Human rights activist and convener of #RevolutionNow Movement, Omoyele Sowore, has joined the ongoing second phase of the nationwide protests against hunger and bad governance tagged #FearlessInOctober.

Sowore, a former presidential candidate of the African Action Congress (AAC), while leading the protests in Lagos State, Southwest Nigeria, demanded immediate and unconditional release of all the detained protesters arrested during the #EdnBadGovernance protests in August and #EndSARS protesters detained since 2020.

Sowore also demanded immediate and unconditional release of the detained leader of the Indigenous People of Biafra (IPOB), Nnamdi Kanu.
He said that protests were a struggle by Nigerians for a new independence, noting that Nigerian leaders had not only failed Nigerians but had deliberately made life miserable for the people.
He said, “They have made life miserable for our people deliberately. They are looters in whatever sector they are. Our own independence starts now; because the independence we got in 1960, they struggled for it. We are struggling for a new independence.

“It is part of continuation of what we started in 2019 with #RevolutionNow, because we believe that it is the only revolution that can save this country.
“Part of what we are asking them is to release everybody that has been detained in Kaduna, in Abuja, in Katsina, in Kano today. The federal government must release them today. If by the end of the day today, they don’t release all the detained #EndBadGovernance protesters and some of #EndSARS people in 2020, we will disclose the next line of action.”

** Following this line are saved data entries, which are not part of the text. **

(* ===== verification/EgalIdentity.v ===== *)
(** * Egal implements the identity of the tables

    The theorems about [jl_egal] and [jl_object_id], the [Identity] they give
    for the objects of a heap, a heap that is well-formed, and two types in it
    on which the two functions disagree. *)

From stdpp Require Import base gmap numbers option list.
From Stdlib Require Import ZArith Lia.
From S2P Require Import Prelude Hashing Bytes Identity Objects Egal EgalFacts.

(** C4: [jl_egal] compares values.  On objects with a canonical form (immutable
    data down to mutable objects, in well-formed memory) it returns without
    reading outside an object, and it returns true exactly if the canonical
    forms are equal: same type, same bytes outside padding, undefined fields
    in the same places, equal references, and mutable objects at the same
    address.  Objects that are egal have the same [jl_object_id]. *)
Theorem egal_decides_values (H : heap) (depth fuel : nat) (p q : Z) (x y : cval) :
  wf_heap H depth -> canon H depth fuel p = Ok x -> canon H depth fuel q = Ok y ->
  exists r, jl_egal H depth fuel p q = Ok r /\ (r = true <-> x = y) /\
    (r = true -> jl_object_id H depth fuel p = jl_object_id H depth fuel q).
Proof.
  intros Hwf Hx Hy. destruct (jl_egal_decides H depth (wh_bottom _ _ Hwf) fuel p q x y Hx Hy) as (r & E & Hr).
  exists r. split; [done |]. split; [done |]. intros Ht%Hr. subst y. by apply (jl_object_id_canon H depth Hwf fuel p q x).
Qed.

(** ** The interface of the identity tables *)

Section Instance.
Context (H : heap) (depth fuel : nat) (Hwf : wf_heap H depth).

(** Objects with a canonical form. *)
Definition value : Type := {p : Z | exists x, canon H depth fuel p = Ok x}.

Definition value_egal (a b : value) : bool := match jl_egal H depth fuel (`a) (`b) with Ok r => r | _ => false end.
Definition value_id (a : value) : Z := match jl_object_id H depth fuel (`a) with Ok h => h | _ => 0 end.

Lemma value_egal_spec (a b : value) x y : canon H depth fuel (`a) = Ok x -> canon H depth fuel (`b) = Ok y -> (value_egal a b = true <-> x = y).
Proof.
  intros Hx Hy. unfold value_egal. by destruct (jl_egal_decides H depth (wh_bottom _ _ Hwf) fuel _ _ x y Hx Hy) as (r & -> & Hr).
Qed.

#[global] Program Instance heap_identity : Identity value := {| Identity.jl_egal := value_egal; Identity.jl_object_id := value_id |}.
Next Obligation. intros a. destruct (proj2_sig a) as (x & Hx). by apply (value_egal_spec a a x x). Qed.
Next Obligation.
  intros a b. destruct (proj2_sig a) as (x & Hx), (proj2_sig b) as (y & Hy).
  apply eq_true_iff_eq. rewrite (value_egal_spec a b x y), (value_egal_spec b a y x) by done. done.
Qed.
Next Obligation.
  intros a b c. destruct (proj2_sig a) as (x & Hx), (proj2_sig b) as (y & Hy), (proj2_sig c) as (z & Hz).
  rewrite (value_egal_spec a b x y), (value_egal_spec b c y z), (value_egal_spec a c x z) by done. congruence.
Qed.
Next Obligation.
  intros a b. destruct (proj2_sig a) as (x & Hx), (proj2_sig b) as (y & Hy). rewrite (value_egal_spec a b x y) by done. intros <-.
  unfold value_id. by rewrite (jl_object_id_canon H depth Hwf fuel _ (`b) x).
Qed.
End Instance.

(** ** A heap *)

Definition words (l : list Z) : body := BData (concat (map (le_bytes 8) l)).
Definition small_obj (t : jl_small_typeof_tags) (b : body) : obj := Obj 0 (tag t) b.
Definition type_addr (t : jl_small_typeof_tags) : Z := 16384 + 16 * index_of t small_tags.

(** Type names of immutable, mutable and abstract types, and of tuples. *)
Definition immut_name : Z := 33008.
Definition mut_name : Z := 33024.
Definition abstract_name : Z := 33040.
Definition tuple_name : Z := 33056.
Definition empty_svec : Z := 33072.

Definition bits_layout (sz : Z) : jl_datatype_layout_t := Layout sz 0 0 (-1) 1 false JL_FIELDDESC_8 0 true [] [].
Definition node_layout : jl_datatype_layout_t :=
  Layout 16 2 2 0 8 false JL_FIELDDESC_8 0 false [FieldDesc true 8 0; FieldDesc true 8 8] [0; 1].
(** [struct Pair; name::String; n::Int64; end] *)
Definition pair_layout : jl_datatype_layout_t :=
  Layout 16 2 1 0 8 false JL_FIELDDESC_8 0 false [FieldDesc true 8 0; FieldDesc false 8 8] [0].

Definition type_obj (smalltag name types : Z) (ly : jl_datatype_layout_t) : obj :=
  small_obj jl_datatype_tag (BDatatype (Datatype name empty_svec types 0 (Some ly) (types + size ly) true false false false true true true true smalltag)).

(** The type of the objects with a small tag. *)
Definition small_type (t : jl_small_typeof_tags) : obj :=
  match tag_width t with
  | Some w => type_obj (index_of t small_tags) immut_name empty_svec (bits_layout w)
  | None =>
      if struct_tag t then type_obj (index_of t small_tags) immut_name empty_svec node_layout
      else
        match t with
        | jl_unionall_tag | jl_typeeq_tag => type_obj (index_of t small_tags) immut_name empty_svec node_layout
        | jl_typeofbottom_tag => type_obj (index_of t small_tags) immut_name empty_svec (bits_layout 0)
        | _ => type_obj (index_of t small_tags) mut_name empty_svec (bits_layout 0)
        end
  end.

(** ["hi"], twice; two pairs of it and 7; two type variables named [T] and a
    tuple type of both, bound in either order. *)
Definition objects_list : list (Z * obj) :=
  map (fun t => (type_addr t, small_type t)) small_tags ++
  [(32768, type_obj 0 mut_name empty_svec (bits_layout 0));
   (immut_name, Obj 0 32768 (BTypename (Typename 0 333 false false true 0 None None)));
   (mut_name, Obj 0 32768 (BTypename (Typename 0 334 false true false 0 None None)));
   (abstract_name, Obj 0 32768 (BTypename (Typename 0 335 true false false 0 None None)));
   (tuple_name, Obj 0 32768 (BTypename (Typename 0 336 false false true 0 None None)));
   (empty_svec, small_obj jl_simplevector_tag (BSvec []));
   (33088, small_obj jl_simplevector_tag (BSvec [type_addr jl_string_tag; type_addr jl_int64_tag]));
   (33104, type_obj 0 immut_name 33088 pair_layout);
   (40000, small_obj jl_string_tag (BString [104; 105]));
   (40016, small_obj jl_string_tag (BString [104; 105]));
   (40032, Obj 0 33104 (words [40000; 7]));
   (40048, Obj 0 33104 (words [40016; 7]));
   (41008, small_obj jl_symbol_tag (BSymbol 1234567));
   (41024, small_obj jl_datatype_tag (BDatatype (Datatype abstract_name empty_svec empty_svec 0 None 5 false false false false false true false false 0)));
   (41040, small_obj jl_typeofbottom_tag (BData []));
   (41056, small_obj jl_tvar_tag (words [41008; 41040; 41024]));
   (41072, small_obj jl_tvar_tag (words [41008; 41040; 41024]));
   (41088, small_obj jl_simplevector_tag (BSvec [41056; 41072]));
   (41104, small_obj jl_datatype_tag (BDatatype (Datatype tuple_name 41088 0 0 None 0 false false false true false true false false 0)));
   (41120, small_obj jl_unionall_tag (words [41072; 41104]));
   (41136, small_obj jl_unionall_tag (words [41056; 41120]));
   (41152, small_obj jl_unionall_tag (words [41056; 41104]));
   (41168, small_obj jl_unionall_tag (words [41072; 41152]))].

Definition demo_heap : heap := Heap (list_to_map objects_list) type_addr 32768 41024 0 tuple_name 0 0 0 41040 0 0 0 0 0.

(** Every object in turn. *)
Ltac each_object tac :=
  unfold objects_list, small_tags; cbn [map app];
  repeat (apply Forall_cons; split; [tac |]); apply Forall_nil; exact I.

(** What holds of every object holds of those found. *)
Lemma demo_objects (P : Z -> obj -> Prop) : Forall (fun po => P po.1 po.2) objects_list -> forall p o, deref demo_heap p = Ok o -> P p o.
Proof.
  intros HP p o. unfold deref. destruct (objects demo_heap !! p) as [o' |] eqn:E; [| done]. intros [= <-].
  apply elem_of_list_to_map_2 in E. by apply (Forall_forall (fun po => P po.1 po.2) objects_list) in E.
Qed.

Lemma demo_datatypes (P : Z -> jl_datatype_t -> Prop) :
  Forall (fun po => match obody po.2 with BDatatype d => P po.1 d | _ => True end) objects_list -> forall p d, get_datatype demo_heap p = Ok d -> P p d.
Proof.
  intros HP p d (o & Eo & E)%obind_Ok_inv. apply (demo_objects (fun p o => match obody o with BDatatype d => P p d | _ => True end) HP) in Eo.
  destruct (obody o); try done. by injection E as <-.
Qed.

(** The layouts of the heap. *)
Definition layout_ok (d : jl_datatype_t) : Prop :=
  forall ly, dt_layout d = Some ly -> jl_is_layout_opaque ly = false /\ wf_layout demo_heap 5 d ly.

Lemma bits_layout_ok d sz : dt_layout d = Some (bits_layout sz) -> layout_ok d.
Proof. intros E ly E'. rewrite E in E'. injection E' as <-. split; [done |]. split; [done |]. by intros f fd Hf. Qed.

Lemma node_layout_ok d : dt_layout d = Some node_layout -> layout_ok d.
Proof.
  intros E ly E'. rewrite E in E'. injection E' as <-. split; [done |]. split; [done |].
  intros [| [| f]] fd [= <-]; [exists 0 | exists 1]; (split; [set_solver |]); cbn; lia.
Qed.

Lemma pair_layout_ok d : dt_layout d = Some pair_layout -> dt_types d = 33088 -> layout_ok d.
Proof.
  intros E Et ly E'. rewrite E in E'. injection E' as <-. split; [done |]. split; [done |].
  intros [| [| f]] fd [= <-]; [exists 0; (split; [set_solver |]); cbn; lia |]. split; [done |].
  unfold jl_field_type_concrete. rewrite Et. intros ft sel ft' fdt fly Ef. vm_compute in Ef. injection Ef as <-. intros Eu. by vm_compute in Eu.
Qed.

Lemma demo_layouts p d : get_datatype demo_heap p = Ok d -> layout_ok d.
Proof.
  revert p d. apply (demo_datatypes (fun _ d => layout_ok d)).
  each_object ltac:(cbn -[layout_ok]; first [exact I | by intros ly [=] | apply (node_layout_ok _); reflexivity
    | apply (pair_layout_ok _); reflexivity | eapply bits_layout_ok; unfold bits_layout; reflexivity]).
Qed.

Lemma demo_bottom : unique_bottom demo_heap.
Proof.
  assert (Hb : forall p o, deref demo_heap p = Ok o -> Z.land (header o) (Z.lnot 15) = tag jl_typeofbottom_tag -> p = 41040).
  { apply (demo_objects (fun p o => Z.land (header o) (Z.lnot 15) = tag jl_typeofbottom_tag -> p = 41040)).
    each_object ltac:(cbn [fst snd]; intros E; first [reflexivity | by vm_compute in E]). }
  intros p q (o & Eo & [= E1])%obind_Ok_inv (o' & Eo' & [= E2])%obind_Ok_inv. by rewrite (Hb p o Eo E1), (Hb q o' Eo' E2).
Qed.

(** Data types with the same canonical form have the same name. *)
Lemma canon_name H depth f p q x dp dq : canon H depth f p = Ok x -> canon H depth f q = Ok x -> get_datatype H p = Ok dp -> get_datatype H q = Ok dq ->
  jl_typetagof H p = Ok (tag jl_datatype_tag) -> jl_typetagof H q = Ok (tag jl_datatype_tag) -> dt_name dp = dt_name dq.
Proof.
  intros Hx Hy Ep Eq Tp Tq. destruct (Z.eq_dec p q) as [-> | Hne]; [congruence |]. destruct f as [| f]; [done |]. cbn [canon] in Hx, Hy.
  rewrite Tp in Hx. rewrite Tq in Hy. cbn [obind] in Hx, Hy.
  change (is_small (tag jl_datatype_tag)) with true in *. change (small_tag (tag jl_datatype_tag)) with (Some jl_datatype_tag) in *.
  unfold canon_small in Hx, Hy. cbn [tag_width struct_tag address_tag] in Hx, Hy. rewrite Ep in Hx. rewrite Eq in Hy. cbn [obind] in Hx, Hy.
  destruct (_ && _), (_ && _); try (apply boxed_inv in Hx as (cx & Hx & ?)); try (apply boxed_inv in Hy as (cy & Hy & ?)); try congruence.
  simplify_eq. apply obind_Ok_inv in Hx as (? & _ & (? & _ & [= <-])%obind_Ok_inv). apply obind_Ok_inv in Hy as (? & _ & (? & _ & [= ?])%obind_Ok_inv). done.
Qed.

Lemma demo_tuple p d : get_datatype demo_heap p = Ok d -> dt_name d = tuple_name -> p = 41104.
Proof.
  revert p d. apply (demo_datatypes (fun p d => dt_name d = tuple_name -> p = 41104)).
  each_object ltac:(cbn [fst snd]; first [exact I | intros E; first [reflexivity | by vm_compute in E]]).
Qed.

Lemma demo_type_tags p d : get_datatype demo_heap p = Ok d -> jl_typetagof demo_heap p = Ok (tag jl_datatype_tag).
Proof.
  intros (o & Eo & E)%obind_Ok_inv. unfold jl_typetagof. rewrite Eo. cbn [obind]. f_equal.
  revert E. revert p o Eo. apply (demo_objects (fun _ o => match obody o with BDatatype d => Ok d | _ => UB end = Ok d -> Z.land (header o) (Z.lnot 15) = tag jl_datatype_tag)).
  each_object ltac:(cbn [fst snd]; intros E; first [reflexivity | by vm_compute in E]).
Qed.

Lemma demo_wf : wf_heap demo_heap 5.
Proof.
  split.
  - reflexivity.
  - exact demo_bottom.
  - intros dt d ly Ed El _. by apply (demo_layouts dt d Ed).
  - intros dt d ly Ed El Ho. destruct (demo_layouts dt d Ed ly El). congruence.
  - intros t Ht. assert (t = jl_string_tag \/ t = jl_simplevector_tag \/ t = jl_datatype_tag) as [-> | [-> | ->]] by set_solver;
      (eexists; split; vm_compute; reflexivity).
  - vm_compute. repeat (constructor; [set_solver |]). constructor.
  - reflexivity.
  - eexists. split; vm_compute; reflexivity.
  - eexists _, _. split; [vm_compute; reflexivity |]. split; [reflexivity |]. done.
  - intros t w Hw. destruct t; try discriminate Hw; injection Hw as <-; eexists _, _;
      (split; [vm_compute; reflexivity | split; [vm_compute; reflexivity | split; [reflexivity | split; [reflexivity | by left]]]]).
  - intros t Ht. destruct t; try discriminate Ht; eexists _, _;
      (split; [vm_compute; reflexivity | split; [vm_compute; reflexivity | split; [reflexivity | split; [done | by left]]]]).
  - intros f p q x dp dq Hx Hy Ep Eq Hn.
    pose proof (canon_name _ _ _ _ _ _ _ _ Hx Hy Ep Eq (demo_type_tags p dp Ep) (demo_type_tags q dq Eq)) as Hname.
    pose proof (demo_tuple p dp Ep Hn) as ->. pose proof (demo_tuple q dq Eq (eq_trans (eq_sym Hname) Hn)) as ->. assert (dp = dq) as -> by congruence. done.
Qed.

(** The two pairs are different objects with the same value. *)
Lemma egal_decides_values_witness : exists x r, canon demo_heap 5 5 40032 = Ok x /\ canon demo_heap 5 5 40048 = Ok x /\
  jl_egal demo_heap 5 5 40032 40048 = Ok r /\ r = true /\ jl_object_id demo_heap 5 5 40032 = jl_object_id demo_heap 5 5 40048 /\
  exists h, jl_object_id demo_heap 5 5 40032 = Ok h.
Proof.
  destruct (egal_decides_values demo_heap 5 5 40032 40048 _ _ demo_wf eq_refl eq_refl) as (r & E & Hr & Hid).
  eexists _, r. split; [reflexivity |]. split; [reflexivity |]. split; [exact E |]. assert (Ht : r = true) by (apply Hr; reflexivity).
  split; [exact Ht |]. split; [exact (Hid Ht) |]. eexists. vm_compute. reflexivity.
Defined.

(** C34: Egal types with different identities.  [Tuple{T1, T2}] for two type
    variables of the same name is bound as [(Tuple{T1, T2} where T2) where T1]
    and as [(Tuple{T1, T2} where T1) where T2].  [egal_types] meets the shared
    body and takes it to be equal to itself without asking which variable
    stands for which, so the two types are egal; [jl_object_id] numbers the
    variables and gives them different hashes. *)
Theorem egal_unionall_shared_body :
  jl_egal demo_heap 5 9 41136 41168 = Ok true /\
  exists h1 h2, jl_object_id demo_heap 5 9 41136 = Ok h1 /\ jl_object_id demo_heap 5 9 41168 = Ok h2 /\ h1 <> h2.
Proof. split; [vm_compute; reflexivity |]. eexists _, _. split; [vm_compute; reflexivity |]. split; [vm_compute; reflexivity |]. discriminate. Qed.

He said, “We are working together for the release. Part of the reason why we are protesting is to ensure everybody that is in detention illegally, who are being charged with false criminal offenses, including treason which carries a death penalty must be released immediately and thus extend to Nnamdi Kanu who we believed is thus persecuted by the Nigerian state because he has expressed the desire of his people to secede from Nigeria.

“They have the right to either stay or leave Nigeria. Our preference is that we will not completely prevent anybody from either staying or being in Nigeria.”
Sowore, who decried the state of the country, described Nigeria’s independence as a clog in the wheel of progress and ‘internal colonialism’.

He said, “We have called on Nigerians to exercise real independence because the Independence that was granted to Nigerians in 1960 has become a burden to the Nigeria citizens and part of the problem in 1960 is that we got flag independence, we did not get real independence, so we are transferred to white colonialists to internal colonialism.

“We have asked Nigerians to commence the series of actions to get real independence and that starts today. We are very clear that this country needs a revolution. Nothing but revolution can liberate Nigerians from the shackles of people.”